Definition KillContainer (containerID : string) : AM unit :=
  processGroupID ← getProcessGroupID containerID;
  if bool_decide (processGroupID ≤ 1)%Z
  then throw ("invalid process group pid(" +:+ Itoa processGroupID +:+ ") for container " +:+ containerID)
  else
    _ ← modify (λ s, mkAgentState (ag_fs s) (ag_NMEndpoint s) (ag_baseURL s)
                       ((- processGroupID, SIGKILL)%Z :: ag_kills s) (ag_env s));
    in_agent_env (syscall_Kill (- processGroupID) SIGKILL).
End Operator.

(** ** [NewNodeMangerOperator]

    [watcher] is what [pleg.NewWatcher] returns; [time.NewTicker] panics on a period
    that is not positive.  Periods are in nanoseconds. *)

Definition NewTicker (d : Z) : outcome unit :=
  if bool_decide (0 < d)%Z then Ok tt else Panic "non-positive interval for NewTicker".

Definition NewNodeMangerOperator {E} (watcher : outcome unit) (cgroupRoot cgroupPath : string)
    (syncMemoryCgroup : bool) (endpoint : string) (syncPeriod : Z) (fs : FS) (env : E)
  : outcome (NodeMangerOperator * AgentState E) :=
  _ ← watcher;
  _ ← NewTicker syncPeriod;
  _ ← NewTicker 1000000000;
  mret (mkNodeMangerOperator cgroupRoot cgroupPath syncMemoryCgroup,
        mkAgentState fs endpoint ("http://" +:+ endpoint) [] env).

WHAT YOU SHOULD DO: Each line of the data needs to be repeated exactly.

OUTPUT OF THE TASK:
Definition KillContainer (containerID : string) : AM unit :=
  processGroupID ← getProcessGroupID containerID;
  if bool_decide (processGroupID ≤ 1)%Z
  then throw ("invalid process group pid(" +:+ Itoa processGroupID +:+ ") for container " +:+ containerID)
  else
    _ ← modify (λ s, mkAgentState (ag_fs s) (ag_NMEndpoint s) (ag_baseURL s)
                       ((- processGroupID, SIGKILL)%Z :: ag_kills s) (ag_env s));
    in_agent_env (syscall_Kill (- processGroupID) SIGKILL).
End Operator.

(** ** [NewNodeMangerOperator]

    [watcher] is what [pleg.NewWatcher] returns; [time.NewTicker] panics on a period
    that is not positive.  Periods are in nanoseconds. *)

Definition NewTicker (d : Z) : outcome unit :=
  if bool_decide (0 < d)%Z then Ok tt else Panic "non-positive interval for NewTicker".

Definition NewNodeMangerOperator {E} (watcher : outcome unit) (cgroupRoot cgroupPath : string)
    (syncMemoryCgroup : bool) (endpoint : string) (syncPeriod : Z) (fs : FS) (env : E)
  : outcome (NodeMangerOperator * AgentState E) :=
  _ ← watcher;
  _ ← NewTicker syncPeriod;
  _ ← NewTicker 1000000000;
  mret (mkNodeMangerOperator cgroupRoot cgroupPath syncMemoryCgroup,
        mkAgentState fs endpoint ("http://" +:+ endpoint) [] env).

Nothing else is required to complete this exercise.